▸ Exercise details
Find every line in the records below that holds the word "Open", and copy it out.

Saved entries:
[Start of Attachment]

(** * HashTable.cpp: a chained hash table of courses

    A shallow embedding of [src/HashTable.cpp] (class [HashTable] with its
    [Node] chains, [hash], [Insert], [Search], [Sort] and [Resize]) and the
    properties of it that the design document states.

    Machine model.  The embedding follows the usual LP64 data model: [int]
    and [unsigned int] are 32 bits wide, [size_t] is 64 bits wide, [char] is
    a signed 8-bit type.  Unsigned arithmetic wraps modulo [2^32]; signed
    arithmetic is modelled with the two's-complement wrap-around that the
    generated code performs.  Faults of the program (a division by zero, an
    access outside a vector) are results of type [fault]. *)

From Stdlib Require Import ZArith Znumtheory Lia String Ascii Sorted Permutation.
From Stdlib Require Import OrdersEx.
From stdpp Require Import base tactics option list strings sorting.

Local Open Scope Z_scope.

(** ** Machine integers *)

Module Machine.

Definition UINT_MAX : Z := 2 ^ 32 - 1.

(** [unsigned int]: arithmetic modulo [2^32]. *)
Definition wrap_uint (z : Z) : Z := z mod 2 ^ 32.

(** [int]: two's-complement wrap-around into [[-2^31, 2^31)]. *)
Definition wrap_int (z : Z) : Z := (z + 2 ^ 31) mod 2 ^ 32 - 2 ^ 31.

(** Conversion of an integer value to [size_t]. *)
Definition to_size_t (z : Z) : Z := z mod 2 ^ 64.

(** [int(ch)] for a (signed) [char]. *)
Definition char_code (ch : ascii) : Z :=
  let n := Z.of_N (N_of_ascii ch) in
  if n <? 128 then n else n - 256.

End Machine.
Import Machine.

(** ** Faults and the error monad *)

Inductive fault : Type :=
| DivisionByZero   (* [x % 0] *)
| OutOfBounds      (* [v[i]] with [i >= v.size()] *)
| OutOfFuel.       (* the call depth allowed to the model is used up *)

Definition result (A : Type) : Type := A + fault.

Definition ok {A} (a : A) : result A := inl a.
Definition raise {A} (f : fault) : result A := inr f.

Definition bind {A B} (r : result A) (k : A → result B) : result B :=
  match r with
  | inl a => k a
  | inr f => inr f
  end.

Declare Scope result_scope.
Delimit Scope result_scope with result.
Notation "x <- r ;; k" := (bind r (λ x, k))
  (at level 100, r at next level, right associativity) : result_scope.
Local Open Scope result_scope.

(** ** Data model *)

(** [struct Course]. *)
Record Course : Type := mkCourse {
  courseId : string;
  courseTitle : string;
  prerequisites : list string
}.

(** [Course()]: every member default-constructed. *)
Definition Course_default : Course :=
  {| courseId := ""; courseTitle := ""; prerequisites := [] |}.

(** [struct Node]: a course, the bucket key and the owned [next] node.
    [next = None] is [nullptr]. *)
#[local] Unset Elimination Schemes.
Inductive Node : Type :=
| mkNode (course : Course) (key : Z) (next : option Node).
#[local] Set Elimination Schemes.

Definition course (n : Node) : Course := match n with mkNode c _ _ => c end.
Definition key (n : Node) : Z := match n with mkNode _ k _ => k end.
Definition next (n : Node) : option Node := match n with mkNode _ _ p => p end.

(** [Node()]. *)
Definition Node_default : Node := mkNode Course_default UINT_MAX None.
(** [Node(aCourse, aKey)]; [aKey] is an [int] converted to [unsigned int]. *)
Definition Node_of (aCourse : Course) (aKey : Z) : Node :=
  mkNode aCourse (wrap_uint aKey) None.

(** The data members of [class HashTable].  [loadFactor] is written by
    [Insert] and read only by the test that follows the write, so it is
    not a part of the state (see [load_factor_reached]). *)
Record HashTable : Type := mkHashTable {
  nodes : list Node;
  tableSize : Z;
  numEntries : Z
}.

(** [HashTable::HashTable(unsigned int size)]: [nodes.resize(tableSize)]
    on an empty vector makes [size] default nodes, and the loop assigns
    [Node()] to each of them again. *)
Definition HashTable_new (size : Z) : HashTable :=
  {| nodes := (λ _, Node_default) <$> replicate (Z.to_nat size) Node_default;
     tableSize := size;
     numEntries := 0 |}.

Definition DEFAULT_SIZE : Z := 179.

(** [HashTable::HashTable()]. *)
Definition HashTable_default : HashTable := HashTable_new DEFAULT_SIZE.

(** ** [HashTable::hash] *)

(** The loop over the characters of [courseId], on the [int] variable
    [key]: [key += int(courseId[i]); key *= key;]. *)
Fixpoint hash_loop (courseId : string) (key : Z) : Z :=
  match courseId with
  | EmptyString => key
  | String ch rest =>
      let key := wrap_int (key + char_code ch) in
      let key := wrap_int (key * key) in
      hash_loop rest key
  end.

(** [hash = key % nodes.size()]: the [int] is converted to [size_t], the
    remainder is stored into an [unsigned int]. *)
Definition hash (t : HashTable) (courseId : string) : result Z :=
  let key := hash_loop courseId 0 in
  let size := Z.of_nat (length (nodes t)) in
  if size =? 0 then raise DivisionByZero
  else ok (wrap_uint (to_size_t key mod size)).

(** The algorithm as the design document words it: an accumulator of an
    unsigned fixed-width type, starting at 0; for each character add its
    code, then square; at the end reduce modulo the capacity. *)
Fixpoint hash_reference_loop (courseId : string) (acc : Z) : Z :=
  match courseId with
  | EmptyString => acc
  | String ch rest =>
      let acc := wrap_uint (acc + Z.of_N (N_of_ascii ch)) in
      let acc := wrap_uint (acc * acc) in
      hash_reference_loop rest acc
  end.

Definition hash_reference (courseId : string) (capacity : Z) : Z :=
  hash_reference_loop courseId 0 mod capacity.

(** ** Access to the bucket vector *)

(** [nodes[key]] for an [int key]: the index is converted to [size_t];
    an index outside the vector is a fault. *)
Definition node_at (v : list Node) (aKey : Z) : result Node :=
  if to_size_t aKey <? Z.of_nat (length v)
  then match v !! Z.to_nat (to_size_t aKey) with
       | Some n => ok n
       | None => raise OutOfBounds
       end
  else raise OutOfBounds.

[End of Attachment]

▸ Exercise result
Local Open Scope Z_scope.
Local Open Scope result_scope.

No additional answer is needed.